(* ===== verification/PanelRows.v ===== *)
(** internal/store: the columns of an instances row that Store leaves out
    (instances.go), the queue of mod installs (mod_queue.go) and what else the
    control jobs read, over the tables of RemoteStore. *)
From Stdlib Require Import Floats.SpecFloat.
From S2P Require Import Prelude Authz Lifecycle Sql Store RemoteStore Launch.

(** ** Tables *)

(** The settings of an instance; an empty text is the NULL of the optional ones. *)
Record Cols := mkCols {
  kDataDir : string; kBasePort : Z; kServerName : string; kWorldName : string; kPublic : bool; kCrossplay : bool;
  kCrossplayID : string; kPreset : string; kModifiers : string; kExtraArgs : string; kGameBackups : Z; kMemLimitMB : Z;
  kCPULimit : option spec_float; kModded : bool; kBackupOnRestart : bool; kPassword : string
}.

(** [queued_mod_installs], keyed by instance and package. *)
Record QueuedModInstall := mkQueued { qVersion : string; qSource : string; qRequestedBy : option string; qCreated : Time }.
#[export] Instance QueuedModInstall_eq_dec : EqDecision QueuedModInstall.
Proof. solve_decision. Defined.

(** An [instance_mods] row, less what no statement here reads. *)
Record InstanceMod := mkInstanceMod { mVersion : string; mSource : string; mEnabled : bool; mLocked : bool }.

(** With [queued_mod_starts] (who asked), the instances with an open definition
    operation, the planned power cuts, [instance_mods], and the rows a decision
    reads: each user's role and whether it is disabled, and each live grant by user and
    instance. *)
Record PDB := mkPDB {
  pR : RDB; pCols : gmap string Cols; pQueue : gmap (string * string) QueuedModInstall;
  pStarts : gmap string (option string); pOps : gset string; pCuts : list Time;
  pMods : gmap (string * string) InstanceMod; pUsers : gmap string (string * bool); pGrants : gmap (string * string) Grant
}.
Definition withR (r : RDB) (db : PDB) : PDB :=
  mkPDB r (pCols db) (pQueue db) (pStarts db) (pOps db) (pCuts db) (pMods db) (pUsers db) (pGrants db).
Definition withQueue (f : gmap (string * string) QueuedModInstall -> gmap (string * string) QueuedModInstall) (db : PDB) : PDB :=
  mkPDB (pR db) (pCols db) (f (pQueue db)) (pStarts db) (pOps db) (pCuts db) (pMods db) (pUsers db) (pGrants db).
Definition withStarts (f : gmap string (option string) -> gmap string (option string)) (db : PDB) : PDB :=
  mkPDB (pR db) (pCols db) (pQueue db) (f (pStarts db)) (pOps db) (pCuts db) (pMods db) (pUsers db) (pGrants db).

Abbreviation PTx := (Sql.Tx PDB).

(** A statement or transaction of the archive tables, or of the job tables, in the
    whole database. *)
Definition onR {A} (m : RTx A) : PTx A := fun s =>
  match m (pR s.1, s.2) with (r, (b, fs)) => (r, (withR b s.1, fs)) end.
Definition onI {A} (m : Sql.Tx DB A) : PTx A := onR (onBase m).

Definition base (db : PDB) : DB := rBase (pR db).
Definition stateOf (id : string) (db : PDB) : option State := iState <$> instances (base db) !! id.

(** ** instances.go *)

(** An instance row, both halves. *)
Record Instance_ := mkInstance { nID : string; nRow : Inst; nCols : Cols }.

Definition instanceByID (id : string) (db : PDB) : option Instance_ :=
  match instances (base db) !! id, pCols db !! id with Some i, Some c => Some (mkInstance id i c) | _, _ => None end.
Definition InstanceByID (id : string) : PTx (option Instance_) := readq (instanceByID id).
(** [InstancePassword]: the sealed text; no row is an error. *)
Definition InstancePassword (id : string) : PTx string :=
  let! c := readq (fun db => pCols db !! id) in
  match c with Some c => tret (kPassword c) | None => tfail (EHook "no rows") end.

(** [instance.SetStateTx]: the validated compare-and-swap. *)
Definition SetStateTx (now : Time) (id : string) (from to : State) : PTx bool :=
  match ValidateTransition from to with
  | Err e => tfail (EState e)
  | Ok _ => onI (TxUpdateInstanceState now id from to)
  end.

(** ** backups.go *)

(** [WorldBaseline]: the size and the time of the archive a new world is compared with. *)
Definition worldBaseline (instanceID worldName : string) (db : RDB) : option (Z * Time) :=
  let own := archivesOf instanceID db in
  let snaps := bCreated ∘ snd <$> filter (fun kv => SnapshotTrigger (bTrigger kv.2) = true) own in
  let measured := filter (fun kv => bWorld kv.2 = worldName /\ is_Some (bWorldBytes kv.2) /\ bAttention kv.2 = [] /\
                                    SnapshotTrigger (bTrigger kv.2) = false /\ forallb (fun s => (s <? bCreated kv.2)%Z) snaps = true) own in
  match measured with
  | kv :: _ => (fun n => (n, bCreated kv.2)) <$> bWorldBytes kv.2
  | [] => None
  end.

(** ** mod_queue.go *)

Definition queueRow (now : Time) (id name version source requestedBy : string) (db : PDB) : result TxErr (unit * PDB) :=
  let by_ := nullIf requestedBy in
  if bool_decide (is_Some (instances (base db) !! id)) && refOk (users (base db)) by_
  then Ok (tt, withQueue (fun q => <[(id, name) := mkQueued version source by_
                                       (match q !! (id, name) with Some old => qCreated old | None => now end)]> q) db)
  else Err EConstraint.
Definition QueueModInstall (now : Time) (id name version source requestedBy : string) : PTx unit :=
  stmt (queueRow now id name version source requestedBy).
Fixpoint queueEach (now : Time) (id : string) (l : list (string * string * string * string)) : PTx unit :=
  match l with
  | [] => tret tt
  | (name, version, source, by_) :: l => let! _ := QueueModInstall now id name version source by_ in queueEach now id l
  end.
Definition QueueModInstalls (now : Time) (id : string) (l : list (string * string * string * string)) : PTx unit := inTx (queueEach now id l).

(** [ORDER BY created_at, full_name]. *)
Definition queued_le (x y : string * QueuedModInstall) : Prop :=
  (qCreated x.2 < qCreated y.2)%Z \/ (qCreated x.2 = qCreated y.2 /\ String.le x.1 y.1).
#[export] Instance queued_le_dec x y : Decision (queued_le x y).
Proof. unfold queued_le. apply _. Defined.
Definition queuedOf (id : string) (db : PDB) : list (string * QueuedModInstall) :=
  merge_sort queued_le ((fun kv : (string * string) * QueuedModInstall => (kv.1.2, kv.2)) <$> filter (fun kv => kv.1.1 = id) (map_to_list (pQueue db))).
Definition QueuedModInstalls (id : string) : PTx (list (string * QueuedModInstall)) := readq (queuedOf id).

Definition UnqueueModInstall (id name : string) : PTx bool :=
  stmt (fun db => Ok (bool_decide (is_Some (pQueue db !! (id, name))), withQueue (delete (id, name)) db)).
Fixpoint unqueueEach (id : string) (names : list string) : PTx unit :=
  match names with
  | [] => tret tt
  | name :: names => let! _ := UnqueueModInstall id name in unqueueEach id names
  end.
Definition UnqueueModInstalls (id : string) (names : list string) : PTx unit := inTx (unqueueEach id names).

Definition InstancesWithModQueue : PTx (list string) :=
  readq (fun db => elements (set_map fst (dom (pQueue db)) ∪ dom (pStarts db) : gset string)).

Definition TxQueueModStart (id requestedBy : string) : PTx unit := stmt (fun db =>
  let by_ := nullIf requestedBy in
  if bool_decide (is_Some (instances (base db) !! id)) && refOk (users (base db)) by_
  then Ok (tt, withStarts (fun m => match m !! id with Some _ => m | None => <[id := by_]> m end) db)
  else Err EConstraint).
Definition QueuedModStart (id : string) : PTx (bool * string) :=
  readq (fun db => match pStarts db !! id with Some by_ => (true, default "" by_) | None => (false, "") end).
Definition ClearQueuedModStart (id : string) : PTx unit := writeq (withStarts (delete id)).

(** ** operations.go and shutdowns.go *)

Definition OpenOperation (id : string) : PTx bool := readq (fun db => bool_decide (id ∈ pOps db)).
Definition PowerCutWithin (now window : Time) : PTx bool :=
  readq (fun db => existsb (fun t => (now <? t)%Z && (t <=? now + window)%Z) (pCuts db)).

(** ** instance_mods.go, users.go, grants.go, jobs.go *)

(** [InstanceMods], and [InstanceModVersion] with its source. *)
Definition modsOf (id : string) (db : PDB) : list (string * InstanceMod) :=
  (fun kv : (string * string) * InstanceMod => (kv.1.2, kv.2)) <$> filter (fun kv => kv.1.1 = id) (map_to_list (pMods db)).
Definition InstanceMods (id : string) : PTx (list (string * InstanceMod)) := readq (modsOf id).
Definition InstanceModVersion (id name : string) : PTx (option (string * string)) :=
  readq (fun db => (fun m => (mVersion m, mSource m)) <$> pMods db !! (id, name)).
Definition userOf (id : string) (db : PDB) : option User := (fun u => mkUser id u.1 u.2) <$> pUsers db !! id.
Definition UserByID (id : string) : PTx (option User) := readq (userOf id).
Definition GrantOf (user id : string) : PTx (option Grant) := readq (fun db => pGrants db !! (user, id)).
Definition HeldLockKeys : PTx (gset string) := readq (fun db => dom (locks (base db))).

(** ** Laws *)

Lemma onR_run {A} (m : RTx A) s r s' : onR m s = (r, s') -> exists b, m (pR s.1, s.2) = (r, (b, s'.2)) /\ s'.1 = withR b s.1.
Proof. unfold onR. destruct (m _) as [r0 [b fs]]. intros [= <- <-]. by exists b. Qed.
Lemma onBase_run {A} (m : Sql.Tx DB A) s r s' : onBase m s = (r, s') ->
  exists b, m (rBase s.1, s.2) = (r, (b, s'.2)) /\ s'.1 = withBase b s.1.
Proof. unfold onBase. destruct (m _) as [r0 [b fs]]. intros [= <- <-]. by exists b. Qed.
Lemma onI_run {A} (m : Sql.Tx DB A) s r s' : onI m s = (r, s') ->
  exists b, m (base s.1, s.2) = (r, (b, s'.2)) /\ s'.1 = withR (withBase b (pR s.1)) s.1.
Proof.
  intros (b & H & ->)%onR_run. apply onBase_run in H as (d & H & E). cbn [fst snd] in *. exists d. split; [done|]. by rewrite E.
Qed.

(** What the compare-and-swap does to the states. *)
Lemma SetStateTx_cases now id from to s r s' : SetStateTx now id from to s = (r, s') ->
  (r = Ok true /\ Valid from to = true /\ stateOf id s.1 = Some from /\ stateOf id s'.1 = Some to) \/
  ((r = Ok false /\ stateOf id s.1 <> Some from \/ exists e, r = Err e) /\ s'.1 = s.1).
Proof.
  unfold SetStateTx, ValidateTransition. destruct (Valid from to) eqn:E; cbn [negb]; [|by intros [= <- <-]; right; eauto].
  intros (b & H & Hs)%onI_run. unfold TxUpdateInstanceState, casInstance in H. destruct r as [m|e].
  - apply stmt_Ok in H as [H _]. cbn [fst] in H. unfold stateOf. destruct (instances (base s.1) !! id) as [i|] eqn:Hi.
    + destruct (bool_decide_reflect (iState i = from)) as [Hf|Hf].
      * case_bool_decide; [|done]. injection H as <- <-. left. rewrite Hs. split_and!; [done|done|by rewrite <- Hf|].
        unfold base. cbn. by rewrite lookup_insert_eq.
      * injection H as <- <-. right. split; [left; split; [done|]; cbn; congruence|]. rewrite Hs. by destruct s as [[[] ? ? ? ? ? ? ? ?] ?].
    + injection H as <- <-. right. split; [by left|]. rewrite Hs. by destruct s as [[[] ? ? ? ? ? ? ? ?] ?].
  - apply stmt_Err in H as [H _]. cbn [fst] in H. right. split; [by eauto|]. rewrite Hs, H. by destruct s as [[[] ? ? ? ? ? ? ? ?] ?].
Qed.

(** A queued install stays queued, or is replaced, until it is taken off. *)
Lemma UnqueueModInstall_cases id name s r s' : UnqueueModInstall id name s = (r, s') ->
  s'.1 = s.1 /\ (exists e, r = Err e) \/ s'.1 = withQueue (delete (id, name)) s.1 /\ exists b, r = Ok b.
Proof.
  unfold UnqueueModInstall. destruct r as [b|e]; [intros [H _]%stmt_Ok|intros [H _]%stmt_Err; by left; eauto].
  right. injection H as _ <-. eauto.
Qed.

(** ** What a computation takes from the faults *)

Class Drains {D A} (m : Sql.Tx D A) : Prop := drains : forall s, exists k, (m s).2.2 = drop k s.2.

#[export] Instance tret_drains {D A} (a : A) : Drains (@tret D A a).
Proof. intros s. by exists 0%nat. Qed.
#[export] Instance tfail_drains {D A} e : Drains (@tfail D A e).
Proof. intros s. by exists 0%nat. Qed.
#[export] Instance tbind_drains {D A B} (m : Sql.Tx D A) (k : A -> Sql.Tx D B) : Drains m -> (forall a, Drains (k a)) -> Drains (tbind m k).
Proof.
  intros Hm Hk s. unfold tbind. specialize (Hm s). destruct (m s) as [[a|e] s1]; [|exact Hm]. destruct Hm as [i Hi], (Hk a s1) as [j Hj].
  exists (i + j)%nat. cbn [snd] in Hi. by rewrite Hj, Hi, drop_drop.
Qed.
#[export] Instance stmt_drains {D A} (f : D -> result TxErr (A * D)) : Drains (stmt f).
Proof. intros [db fs]. exists 1%nat. destruct fs as [|[] fs]; cbn; [destruct (f db) as [[]|]; done|done|destruct (f db) as [[]|]; by rewrite ?drop_0]. Qed.
#[export] Instance readq_drains {D A} (f : D -> A) : Drains (readq f).
Proof. apply stmt_drains. Qed.
#[export] Instance writeq_drains {D} (f : D -> D) : Drains (writeq f).
Proof. apply stmt_drains. Qed.
#[export] Instance must_drains {D} n e : Drains (@must D n e).
Proof. destruct n; apply _. Qed.
#[export] Instance if_drains {D A} (b : bool) (m m' : Sql.Tx D A) : Drains m -> Drains m' -> Drains (if b then m else m').
Proof. by destruct b. Qed.
#[export] Hint Extern 3 (Drains (match ?x with _ => _ end)) => destruct x : typeclass_instances.
#[export] Instance onR_drains {A} (m : RTx A) : Drains m -> Drains (onR m).
Proof. intros Hm s. unfold onR. destruct (Hm (pR s.1, s.2)) as [k Hk]. destruct (m _) as [r [b fs]]. by exists k. Qed.
#[export] Instance onBase_drains {A} (m : Sql.Tx DB A) : Drains m -> Drains (onBase m).
Proof. intros Hm s. unfold onBase. destruct (Hm (rBase s.1, s.2)) as [k Hk]. destruct (m _) as [r [b fs]]. by exists k. Qed.

(** Where nothing fails, a legal move of an instance in its state succeeds. *)
Lemma SetStateTx_moves now id from to db fs : Forall (eq false) fs -> Valid from to = true -> to ∈ states -> stateOf id db = Some from ->
  (SetStateTx now id from to (db, fs)).1 = Ok true.
Proof.
  intros Hfs Hv Hto Hs. unfold SetStateTx, ValidateTransition. rewrite Hv. cbn [negb]. unfold onI, onR, onBase, TxUpdateInstanceState, casInstance.
  unfold stateOf, base in Hs. cbn [fst snd]. destruct (instances (rBase (pR db)) !! id) as [i|] eqn:Hi; [|done]. injection Hs as Hs.
  unfold stmt. destruct Hfs as [|? ? <- Hfs]; cbn [fst snd]; rewrite Hi, !bool_decide_eq_true_2 by done; done.
Qed.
——
**What you need to do**
A single number is the answer here: how many lines above carry the string "instanceByID"?

**Result of the exercise**
2